TASK DIRECTIONS – Begin at the top of the records and copy each line exactly. The line containing "End BoundsAndPose." is the last one to include.

DATA SUPPLIED –

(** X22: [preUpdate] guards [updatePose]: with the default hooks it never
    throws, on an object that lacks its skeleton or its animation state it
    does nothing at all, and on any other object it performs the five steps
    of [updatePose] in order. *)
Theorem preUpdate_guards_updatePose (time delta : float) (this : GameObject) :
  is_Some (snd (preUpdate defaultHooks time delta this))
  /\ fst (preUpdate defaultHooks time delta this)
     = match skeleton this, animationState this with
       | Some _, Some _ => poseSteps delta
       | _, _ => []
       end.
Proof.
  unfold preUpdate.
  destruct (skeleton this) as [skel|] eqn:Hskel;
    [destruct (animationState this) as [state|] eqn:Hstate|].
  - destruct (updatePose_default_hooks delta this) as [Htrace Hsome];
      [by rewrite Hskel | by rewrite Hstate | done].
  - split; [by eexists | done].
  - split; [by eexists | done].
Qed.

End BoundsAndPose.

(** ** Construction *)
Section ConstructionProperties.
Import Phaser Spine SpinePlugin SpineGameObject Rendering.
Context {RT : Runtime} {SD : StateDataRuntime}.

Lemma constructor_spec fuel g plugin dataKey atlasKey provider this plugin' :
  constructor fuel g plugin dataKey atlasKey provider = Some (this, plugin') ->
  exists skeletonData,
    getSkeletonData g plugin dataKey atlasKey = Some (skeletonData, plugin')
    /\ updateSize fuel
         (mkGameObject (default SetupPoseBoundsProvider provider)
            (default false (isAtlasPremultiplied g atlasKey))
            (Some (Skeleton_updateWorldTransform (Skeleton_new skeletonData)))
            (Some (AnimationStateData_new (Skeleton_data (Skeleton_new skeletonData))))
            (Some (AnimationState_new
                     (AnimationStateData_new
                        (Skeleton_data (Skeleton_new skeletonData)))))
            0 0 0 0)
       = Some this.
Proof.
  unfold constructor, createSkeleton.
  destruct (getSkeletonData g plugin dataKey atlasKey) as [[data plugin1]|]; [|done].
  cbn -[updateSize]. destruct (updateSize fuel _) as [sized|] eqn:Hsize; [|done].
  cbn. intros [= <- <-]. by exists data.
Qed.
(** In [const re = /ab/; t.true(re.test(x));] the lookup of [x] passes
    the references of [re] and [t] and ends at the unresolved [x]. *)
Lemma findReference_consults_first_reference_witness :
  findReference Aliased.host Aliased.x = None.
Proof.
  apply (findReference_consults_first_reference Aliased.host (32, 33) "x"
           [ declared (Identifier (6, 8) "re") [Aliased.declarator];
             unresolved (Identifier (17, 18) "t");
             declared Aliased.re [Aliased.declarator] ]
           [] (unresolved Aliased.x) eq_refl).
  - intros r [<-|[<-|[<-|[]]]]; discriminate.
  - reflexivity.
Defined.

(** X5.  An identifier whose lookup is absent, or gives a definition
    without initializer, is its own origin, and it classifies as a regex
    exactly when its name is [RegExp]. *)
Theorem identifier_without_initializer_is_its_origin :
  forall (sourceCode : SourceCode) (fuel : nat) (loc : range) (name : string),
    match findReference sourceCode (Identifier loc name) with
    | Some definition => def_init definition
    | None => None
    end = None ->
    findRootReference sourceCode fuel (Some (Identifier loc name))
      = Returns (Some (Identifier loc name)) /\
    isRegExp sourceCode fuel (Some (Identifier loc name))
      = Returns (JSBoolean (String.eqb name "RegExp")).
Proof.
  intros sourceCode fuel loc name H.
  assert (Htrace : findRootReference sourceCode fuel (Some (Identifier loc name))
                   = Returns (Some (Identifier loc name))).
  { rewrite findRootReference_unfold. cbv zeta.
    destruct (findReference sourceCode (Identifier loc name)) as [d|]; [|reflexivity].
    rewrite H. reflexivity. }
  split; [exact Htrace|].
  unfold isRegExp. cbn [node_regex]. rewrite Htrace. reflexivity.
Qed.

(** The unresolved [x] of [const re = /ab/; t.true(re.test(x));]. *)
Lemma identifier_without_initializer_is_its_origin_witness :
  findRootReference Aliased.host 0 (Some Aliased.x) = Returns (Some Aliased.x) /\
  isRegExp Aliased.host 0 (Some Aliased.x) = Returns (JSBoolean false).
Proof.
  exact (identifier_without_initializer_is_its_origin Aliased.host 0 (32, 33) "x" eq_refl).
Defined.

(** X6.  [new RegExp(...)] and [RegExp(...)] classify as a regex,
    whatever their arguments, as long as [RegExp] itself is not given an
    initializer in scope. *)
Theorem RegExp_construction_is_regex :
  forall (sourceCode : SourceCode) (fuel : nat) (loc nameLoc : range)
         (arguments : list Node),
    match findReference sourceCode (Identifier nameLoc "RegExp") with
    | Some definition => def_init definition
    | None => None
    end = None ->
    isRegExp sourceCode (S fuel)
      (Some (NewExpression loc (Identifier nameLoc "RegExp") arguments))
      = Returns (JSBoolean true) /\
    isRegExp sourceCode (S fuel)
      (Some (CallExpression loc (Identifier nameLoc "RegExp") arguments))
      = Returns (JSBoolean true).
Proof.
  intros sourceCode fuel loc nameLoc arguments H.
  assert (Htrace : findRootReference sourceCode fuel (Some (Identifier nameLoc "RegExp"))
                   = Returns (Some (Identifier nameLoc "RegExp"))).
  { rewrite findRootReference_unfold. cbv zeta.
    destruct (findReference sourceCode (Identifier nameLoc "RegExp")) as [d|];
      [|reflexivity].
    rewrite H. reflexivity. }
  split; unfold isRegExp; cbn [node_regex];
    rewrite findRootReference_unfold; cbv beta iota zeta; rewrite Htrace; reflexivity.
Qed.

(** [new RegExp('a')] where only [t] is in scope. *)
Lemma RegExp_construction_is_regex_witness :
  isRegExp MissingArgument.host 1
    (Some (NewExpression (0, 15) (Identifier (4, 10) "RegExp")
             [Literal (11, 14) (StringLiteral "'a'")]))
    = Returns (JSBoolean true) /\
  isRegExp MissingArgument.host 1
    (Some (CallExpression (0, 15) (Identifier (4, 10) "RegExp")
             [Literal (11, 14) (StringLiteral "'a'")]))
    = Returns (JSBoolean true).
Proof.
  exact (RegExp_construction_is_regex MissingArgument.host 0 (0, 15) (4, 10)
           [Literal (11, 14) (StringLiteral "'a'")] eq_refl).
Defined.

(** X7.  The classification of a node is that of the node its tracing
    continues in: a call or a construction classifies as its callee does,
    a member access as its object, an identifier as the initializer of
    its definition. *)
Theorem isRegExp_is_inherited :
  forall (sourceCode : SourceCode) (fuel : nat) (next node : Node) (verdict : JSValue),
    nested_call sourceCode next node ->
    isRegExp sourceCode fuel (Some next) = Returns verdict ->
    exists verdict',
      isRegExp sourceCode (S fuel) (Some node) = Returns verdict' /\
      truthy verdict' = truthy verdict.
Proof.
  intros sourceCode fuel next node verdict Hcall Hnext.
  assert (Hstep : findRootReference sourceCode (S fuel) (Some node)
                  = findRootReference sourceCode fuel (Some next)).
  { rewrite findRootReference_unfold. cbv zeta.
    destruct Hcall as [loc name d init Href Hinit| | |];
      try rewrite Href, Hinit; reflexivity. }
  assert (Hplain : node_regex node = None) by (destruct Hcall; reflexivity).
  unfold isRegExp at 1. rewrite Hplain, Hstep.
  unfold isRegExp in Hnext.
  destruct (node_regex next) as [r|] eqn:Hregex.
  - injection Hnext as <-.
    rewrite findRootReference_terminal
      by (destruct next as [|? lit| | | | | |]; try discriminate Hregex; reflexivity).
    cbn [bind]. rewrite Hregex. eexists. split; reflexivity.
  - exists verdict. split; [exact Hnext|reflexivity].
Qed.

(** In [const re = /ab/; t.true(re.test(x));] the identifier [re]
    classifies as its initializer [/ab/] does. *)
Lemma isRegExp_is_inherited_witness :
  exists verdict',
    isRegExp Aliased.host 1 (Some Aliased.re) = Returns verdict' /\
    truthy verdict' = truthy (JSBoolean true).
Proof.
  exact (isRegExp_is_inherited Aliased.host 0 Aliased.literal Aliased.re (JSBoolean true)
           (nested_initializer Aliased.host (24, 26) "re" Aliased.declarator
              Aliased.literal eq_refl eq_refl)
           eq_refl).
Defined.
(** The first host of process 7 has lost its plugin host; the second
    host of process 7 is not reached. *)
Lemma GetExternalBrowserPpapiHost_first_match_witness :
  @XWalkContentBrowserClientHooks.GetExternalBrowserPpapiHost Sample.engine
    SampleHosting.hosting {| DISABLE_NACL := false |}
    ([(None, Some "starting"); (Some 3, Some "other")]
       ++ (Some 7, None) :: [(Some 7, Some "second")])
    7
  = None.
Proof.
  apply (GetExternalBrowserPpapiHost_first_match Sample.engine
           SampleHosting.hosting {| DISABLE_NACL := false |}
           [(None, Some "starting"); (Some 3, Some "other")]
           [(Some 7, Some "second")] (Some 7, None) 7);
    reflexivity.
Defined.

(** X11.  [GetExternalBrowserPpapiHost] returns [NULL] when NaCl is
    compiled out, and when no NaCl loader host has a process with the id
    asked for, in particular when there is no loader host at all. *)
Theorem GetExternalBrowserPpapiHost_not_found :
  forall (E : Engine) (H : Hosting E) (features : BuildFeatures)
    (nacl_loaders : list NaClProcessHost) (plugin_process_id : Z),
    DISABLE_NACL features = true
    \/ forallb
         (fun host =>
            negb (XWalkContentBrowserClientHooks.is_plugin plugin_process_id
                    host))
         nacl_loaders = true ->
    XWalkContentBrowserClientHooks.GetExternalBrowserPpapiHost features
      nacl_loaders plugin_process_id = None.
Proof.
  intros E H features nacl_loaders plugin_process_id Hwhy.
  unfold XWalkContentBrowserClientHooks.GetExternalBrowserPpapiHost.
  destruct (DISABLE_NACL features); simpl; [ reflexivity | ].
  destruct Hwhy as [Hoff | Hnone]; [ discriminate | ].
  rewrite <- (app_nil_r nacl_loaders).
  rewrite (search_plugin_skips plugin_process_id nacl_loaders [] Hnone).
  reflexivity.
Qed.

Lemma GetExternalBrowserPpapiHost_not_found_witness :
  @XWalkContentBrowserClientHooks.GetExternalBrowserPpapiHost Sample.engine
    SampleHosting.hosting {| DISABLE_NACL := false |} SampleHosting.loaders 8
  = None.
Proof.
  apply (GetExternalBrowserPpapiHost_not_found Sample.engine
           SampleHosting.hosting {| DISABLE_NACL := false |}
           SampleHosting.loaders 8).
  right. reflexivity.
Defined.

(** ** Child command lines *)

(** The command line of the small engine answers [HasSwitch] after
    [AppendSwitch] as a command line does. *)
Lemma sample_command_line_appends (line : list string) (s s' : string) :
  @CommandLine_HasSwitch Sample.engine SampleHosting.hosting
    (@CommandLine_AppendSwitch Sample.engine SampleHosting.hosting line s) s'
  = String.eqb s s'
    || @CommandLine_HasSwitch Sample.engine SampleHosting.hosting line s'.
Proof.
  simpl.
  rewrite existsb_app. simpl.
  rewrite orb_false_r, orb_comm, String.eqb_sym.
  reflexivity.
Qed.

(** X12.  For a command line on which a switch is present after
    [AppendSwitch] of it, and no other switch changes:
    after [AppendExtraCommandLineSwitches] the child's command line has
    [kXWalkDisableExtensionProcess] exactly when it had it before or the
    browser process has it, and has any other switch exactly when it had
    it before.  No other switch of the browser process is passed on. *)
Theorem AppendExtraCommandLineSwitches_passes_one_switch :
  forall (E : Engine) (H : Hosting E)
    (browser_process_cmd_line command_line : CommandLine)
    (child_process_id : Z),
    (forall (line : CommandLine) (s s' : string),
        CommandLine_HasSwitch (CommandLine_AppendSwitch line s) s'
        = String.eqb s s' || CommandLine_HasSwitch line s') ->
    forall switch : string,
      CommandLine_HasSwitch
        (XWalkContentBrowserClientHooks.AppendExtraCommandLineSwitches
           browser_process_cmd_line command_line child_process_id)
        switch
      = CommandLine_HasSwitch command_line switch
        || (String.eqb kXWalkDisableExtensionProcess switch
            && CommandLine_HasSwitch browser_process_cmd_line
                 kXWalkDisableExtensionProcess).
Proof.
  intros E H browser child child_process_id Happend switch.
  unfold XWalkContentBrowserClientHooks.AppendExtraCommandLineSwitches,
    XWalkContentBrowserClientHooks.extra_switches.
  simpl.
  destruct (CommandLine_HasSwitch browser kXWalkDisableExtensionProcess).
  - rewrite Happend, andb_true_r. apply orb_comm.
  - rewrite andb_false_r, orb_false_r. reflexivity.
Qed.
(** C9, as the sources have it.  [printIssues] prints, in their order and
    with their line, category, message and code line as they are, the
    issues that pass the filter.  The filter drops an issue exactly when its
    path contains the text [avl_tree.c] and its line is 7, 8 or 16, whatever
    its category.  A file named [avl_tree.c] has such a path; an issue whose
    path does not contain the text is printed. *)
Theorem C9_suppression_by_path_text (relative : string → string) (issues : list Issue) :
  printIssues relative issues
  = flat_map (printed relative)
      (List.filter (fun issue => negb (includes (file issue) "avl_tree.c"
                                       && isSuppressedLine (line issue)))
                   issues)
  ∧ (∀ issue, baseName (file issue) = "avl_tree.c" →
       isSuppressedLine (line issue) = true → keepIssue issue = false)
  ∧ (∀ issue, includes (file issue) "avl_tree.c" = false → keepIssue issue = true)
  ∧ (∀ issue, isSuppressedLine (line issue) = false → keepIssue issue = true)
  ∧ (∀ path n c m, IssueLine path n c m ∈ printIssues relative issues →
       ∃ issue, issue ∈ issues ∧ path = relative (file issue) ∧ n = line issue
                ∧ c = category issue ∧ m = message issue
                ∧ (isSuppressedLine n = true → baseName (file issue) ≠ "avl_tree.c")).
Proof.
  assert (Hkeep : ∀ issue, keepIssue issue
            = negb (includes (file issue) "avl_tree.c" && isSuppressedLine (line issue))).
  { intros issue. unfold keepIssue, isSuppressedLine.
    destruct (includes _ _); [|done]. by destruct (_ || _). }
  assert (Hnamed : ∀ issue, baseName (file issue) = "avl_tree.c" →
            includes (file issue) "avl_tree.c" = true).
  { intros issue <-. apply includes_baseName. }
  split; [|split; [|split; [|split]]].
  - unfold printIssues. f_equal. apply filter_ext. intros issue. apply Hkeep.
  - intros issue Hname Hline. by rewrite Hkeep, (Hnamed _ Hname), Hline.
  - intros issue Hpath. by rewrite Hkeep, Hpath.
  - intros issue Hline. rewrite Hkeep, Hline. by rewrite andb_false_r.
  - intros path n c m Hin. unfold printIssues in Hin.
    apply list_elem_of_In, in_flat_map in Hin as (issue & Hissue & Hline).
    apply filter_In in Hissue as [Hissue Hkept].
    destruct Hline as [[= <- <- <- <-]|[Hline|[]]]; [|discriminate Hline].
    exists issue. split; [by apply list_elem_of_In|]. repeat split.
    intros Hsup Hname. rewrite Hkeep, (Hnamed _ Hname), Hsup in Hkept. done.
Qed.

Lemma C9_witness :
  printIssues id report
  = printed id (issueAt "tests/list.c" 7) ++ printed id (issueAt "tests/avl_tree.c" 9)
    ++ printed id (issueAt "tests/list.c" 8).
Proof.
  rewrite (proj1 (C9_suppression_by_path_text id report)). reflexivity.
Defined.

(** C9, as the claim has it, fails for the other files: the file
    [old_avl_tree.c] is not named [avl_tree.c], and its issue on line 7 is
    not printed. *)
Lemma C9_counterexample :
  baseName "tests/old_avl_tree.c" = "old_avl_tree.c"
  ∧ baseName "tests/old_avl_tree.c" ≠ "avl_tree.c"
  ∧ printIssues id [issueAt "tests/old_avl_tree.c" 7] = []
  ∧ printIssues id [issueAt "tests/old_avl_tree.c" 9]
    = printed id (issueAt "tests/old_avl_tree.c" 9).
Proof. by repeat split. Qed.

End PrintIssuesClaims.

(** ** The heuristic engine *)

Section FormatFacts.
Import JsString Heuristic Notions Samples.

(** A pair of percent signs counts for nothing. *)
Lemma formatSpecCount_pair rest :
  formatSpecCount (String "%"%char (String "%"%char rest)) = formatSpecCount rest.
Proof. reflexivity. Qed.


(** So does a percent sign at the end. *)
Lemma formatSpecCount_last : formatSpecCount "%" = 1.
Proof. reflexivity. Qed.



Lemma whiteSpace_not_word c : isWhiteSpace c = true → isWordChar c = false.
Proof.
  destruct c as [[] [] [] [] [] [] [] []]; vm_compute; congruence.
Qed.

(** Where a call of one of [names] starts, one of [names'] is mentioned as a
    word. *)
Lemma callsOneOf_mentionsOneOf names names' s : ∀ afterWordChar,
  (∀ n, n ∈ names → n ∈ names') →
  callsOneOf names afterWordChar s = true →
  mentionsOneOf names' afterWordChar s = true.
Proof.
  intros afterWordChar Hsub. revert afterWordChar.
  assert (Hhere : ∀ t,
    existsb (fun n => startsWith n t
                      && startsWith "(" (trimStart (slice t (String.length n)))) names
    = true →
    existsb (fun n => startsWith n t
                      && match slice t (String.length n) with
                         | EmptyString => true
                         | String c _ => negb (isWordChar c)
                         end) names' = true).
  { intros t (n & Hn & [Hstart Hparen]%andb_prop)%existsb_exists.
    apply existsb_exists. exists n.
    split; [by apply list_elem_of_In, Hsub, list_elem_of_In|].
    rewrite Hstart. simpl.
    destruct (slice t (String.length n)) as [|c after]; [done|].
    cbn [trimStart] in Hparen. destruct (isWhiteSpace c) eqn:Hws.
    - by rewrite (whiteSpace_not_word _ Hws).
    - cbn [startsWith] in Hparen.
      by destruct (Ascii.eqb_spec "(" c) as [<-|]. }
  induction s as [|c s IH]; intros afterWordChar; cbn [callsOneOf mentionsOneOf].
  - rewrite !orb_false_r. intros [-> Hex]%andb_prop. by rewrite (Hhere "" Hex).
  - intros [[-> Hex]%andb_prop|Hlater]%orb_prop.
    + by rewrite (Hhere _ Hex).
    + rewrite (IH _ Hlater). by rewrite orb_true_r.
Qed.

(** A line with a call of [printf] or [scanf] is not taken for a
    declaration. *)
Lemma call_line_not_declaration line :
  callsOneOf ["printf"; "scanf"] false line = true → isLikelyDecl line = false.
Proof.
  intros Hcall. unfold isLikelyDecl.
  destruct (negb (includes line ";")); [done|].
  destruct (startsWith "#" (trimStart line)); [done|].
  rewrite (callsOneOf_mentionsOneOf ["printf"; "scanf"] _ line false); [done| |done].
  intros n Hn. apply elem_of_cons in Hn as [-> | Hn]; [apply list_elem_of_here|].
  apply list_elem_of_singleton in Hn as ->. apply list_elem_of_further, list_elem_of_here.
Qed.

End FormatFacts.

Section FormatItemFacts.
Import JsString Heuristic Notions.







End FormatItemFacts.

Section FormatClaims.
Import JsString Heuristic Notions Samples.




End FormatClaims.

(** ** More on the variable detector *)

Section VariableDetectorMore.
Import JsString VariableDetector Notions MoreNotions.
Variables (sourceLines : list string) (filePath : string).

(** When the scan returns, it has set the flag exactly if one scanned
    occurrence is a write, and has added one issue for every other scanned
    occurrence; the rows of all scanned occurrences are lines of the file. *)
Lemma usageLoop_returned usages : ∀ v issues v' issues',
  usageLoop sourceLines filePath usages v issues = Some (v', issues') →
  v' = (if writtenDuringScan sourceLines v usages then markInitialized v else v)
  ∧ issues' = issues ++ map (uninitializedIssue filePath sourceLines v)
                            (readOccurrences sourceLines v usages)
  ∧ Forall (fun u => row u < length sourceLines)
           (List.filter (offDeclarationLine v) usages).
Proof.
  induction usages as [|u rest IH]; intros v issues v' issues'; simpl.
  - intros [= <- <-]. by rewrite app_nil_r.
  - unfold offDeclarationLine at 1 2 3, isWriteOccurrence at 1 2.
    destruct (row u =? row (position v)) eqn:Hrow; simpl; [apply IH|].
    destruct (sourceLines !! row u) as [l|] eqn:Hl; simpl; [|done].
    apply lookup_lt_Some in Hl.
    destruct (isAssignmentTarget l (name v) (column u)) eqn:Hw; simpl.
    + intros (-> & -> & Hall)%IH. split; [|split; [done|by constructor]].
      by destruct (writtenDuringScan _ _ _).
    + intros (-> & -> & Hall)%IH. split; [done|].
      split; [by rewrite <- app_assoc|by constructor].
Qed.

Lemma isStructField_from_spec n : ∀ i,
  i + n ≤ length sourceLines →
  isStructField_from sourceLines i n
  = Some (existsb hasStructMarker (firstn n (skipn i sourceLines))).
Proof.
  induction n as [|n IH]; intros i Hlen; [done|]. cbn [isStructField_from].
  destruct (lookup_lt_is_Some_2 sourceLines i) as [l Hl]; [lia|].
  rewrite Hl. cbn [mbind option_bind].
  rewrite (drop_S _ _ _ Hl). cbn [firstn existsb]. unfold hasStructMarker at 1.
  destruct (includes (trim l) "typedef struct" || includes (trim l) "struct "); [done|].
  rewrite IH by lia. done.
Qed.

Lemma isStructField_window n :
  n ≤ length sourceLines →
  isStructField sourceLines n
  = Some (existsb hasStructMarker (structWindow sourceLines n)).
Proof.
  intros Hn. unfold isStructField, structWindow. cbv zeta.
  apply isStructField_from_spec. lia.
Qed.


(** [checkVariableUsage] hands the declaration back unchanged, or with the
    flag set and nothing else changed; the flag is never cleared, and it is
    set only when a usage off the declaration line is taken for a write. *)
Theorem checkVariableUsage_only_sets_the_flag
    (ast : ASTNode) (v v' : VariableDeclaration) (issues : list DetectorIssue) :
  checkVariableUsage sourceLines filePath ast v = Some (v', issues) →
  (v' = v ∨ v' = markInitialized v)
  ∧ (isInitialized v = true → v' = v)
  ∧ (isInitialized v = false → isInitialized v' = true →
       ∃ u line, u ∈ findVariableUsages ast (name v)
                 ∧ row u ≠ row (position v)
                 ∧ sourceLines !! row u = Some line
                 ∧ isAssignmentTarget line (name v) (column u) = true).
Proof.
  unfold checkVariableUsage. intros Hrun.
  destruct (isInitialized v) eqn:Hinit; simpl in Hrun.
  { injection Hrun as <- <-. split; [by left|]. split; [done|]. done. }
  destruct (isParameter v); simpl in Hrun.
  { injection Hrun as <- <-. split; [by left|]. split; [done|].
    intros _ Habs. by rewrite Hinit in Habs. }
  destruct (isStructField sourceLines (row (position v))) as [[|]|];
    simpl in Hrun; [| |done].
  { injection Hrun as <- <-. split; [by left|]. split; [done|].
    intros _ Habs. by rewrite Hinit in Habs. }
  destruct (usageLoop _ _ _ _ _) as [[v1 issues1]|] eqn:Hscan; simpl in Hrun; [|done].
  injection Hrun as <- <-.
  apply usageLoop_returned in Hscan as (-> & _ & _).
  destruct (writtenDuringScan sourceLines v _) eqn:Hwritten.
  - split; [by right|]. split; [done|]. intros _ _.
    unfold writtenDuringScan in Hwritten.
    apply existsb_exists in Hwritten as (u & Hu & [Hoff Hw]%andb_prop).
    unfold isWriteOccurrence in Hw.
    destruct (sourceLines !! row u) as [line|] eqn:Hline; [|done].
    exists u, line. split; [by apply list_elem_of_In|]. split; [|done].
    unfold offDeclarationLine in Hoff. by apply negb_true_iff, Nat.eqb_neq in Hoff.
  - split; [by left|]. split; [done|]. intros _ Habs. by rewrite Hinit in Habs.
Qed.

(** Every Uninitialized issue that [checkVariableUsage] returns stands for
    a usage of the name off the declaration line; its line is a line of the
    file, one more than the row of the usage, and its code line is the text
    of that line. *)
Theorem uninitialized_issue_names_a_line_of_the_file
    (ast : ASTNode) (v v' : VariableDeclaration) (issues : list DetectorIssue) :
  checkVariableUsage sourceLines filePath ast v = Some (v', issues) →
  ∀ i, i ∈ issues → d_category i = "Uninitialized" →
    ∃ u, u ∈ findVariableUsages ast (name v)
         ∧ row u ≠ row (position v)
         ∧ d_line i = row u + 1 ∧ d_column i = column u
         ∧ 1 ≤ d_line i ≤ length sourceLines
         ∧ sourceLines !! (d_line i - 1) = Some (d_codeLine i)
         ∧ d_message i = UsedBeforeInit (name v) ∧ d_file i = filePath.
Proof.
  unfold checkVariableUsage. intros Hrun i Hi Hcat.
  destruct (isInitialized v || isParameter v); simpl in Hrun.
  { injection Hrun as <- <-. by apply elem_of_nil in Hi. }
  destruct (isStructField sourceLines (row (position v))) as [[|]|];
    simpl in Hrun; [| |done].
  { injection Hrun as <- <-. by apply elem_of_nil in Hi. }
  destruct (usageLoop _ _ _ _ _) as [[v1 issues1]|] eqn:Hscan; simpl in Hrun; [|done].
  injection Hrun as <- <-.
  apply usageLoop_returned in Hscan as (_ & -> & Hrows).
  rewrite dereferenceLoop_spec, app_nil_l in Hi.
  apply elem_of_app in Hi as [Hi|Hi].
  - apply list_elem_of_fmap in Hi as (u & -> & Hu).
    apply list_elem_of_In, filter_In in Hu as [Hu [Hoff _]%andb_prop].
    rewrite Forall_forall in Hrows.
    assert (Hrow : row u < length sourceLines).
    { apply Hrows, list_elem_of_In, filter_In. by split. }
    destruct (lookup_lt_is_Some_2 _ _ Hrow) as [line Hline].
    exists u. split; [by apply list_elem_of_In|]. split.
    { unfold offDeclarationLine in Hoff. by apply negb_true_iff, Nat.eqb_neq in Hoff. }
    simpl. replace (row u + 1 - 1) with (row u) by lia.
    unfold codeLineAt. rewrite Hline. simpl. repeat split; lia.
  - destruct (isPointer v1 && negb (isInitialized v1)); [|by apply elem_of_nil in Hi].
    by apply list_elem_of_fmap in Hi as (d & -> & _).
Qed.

ANSWER TO THIS EXERCISE –
(** X22: [preUpdate] guards [updatePose]: with the default hooks it never
    throws, on an object that lacks its skeleton or its animation state it
    does nothing at all, and on any other object it performs the five steps
    of [updatePose] in order. *)
Theorem preUpdate_guards_updatePose (time delta : float) (this : GameObject) :
  is_Some (snd (preUpdate defaultHooks time delta this))
  /\ fst (preUpdate defaultHooks time delta this)
     = match skeleton this, animationState this with
       | Some _, Some _ => poseSteps delta
       | _, _ => []
       end.
Proof.
  unfold preUpdate.
  destruct (skeleton this) as [skel|] eqn:Hskel;
    [destruct (animationState this) as [state|] eqn:Hstate|].
  - destruct (updatePose_default_hooks delta this) as [Htrace Hsome];
      [by rewrite Hskel | by rewrite Hstate | done].
  - split; [by eexists | done].
  - split; [by eexists | done].
Qed.

End BoundsAndPose.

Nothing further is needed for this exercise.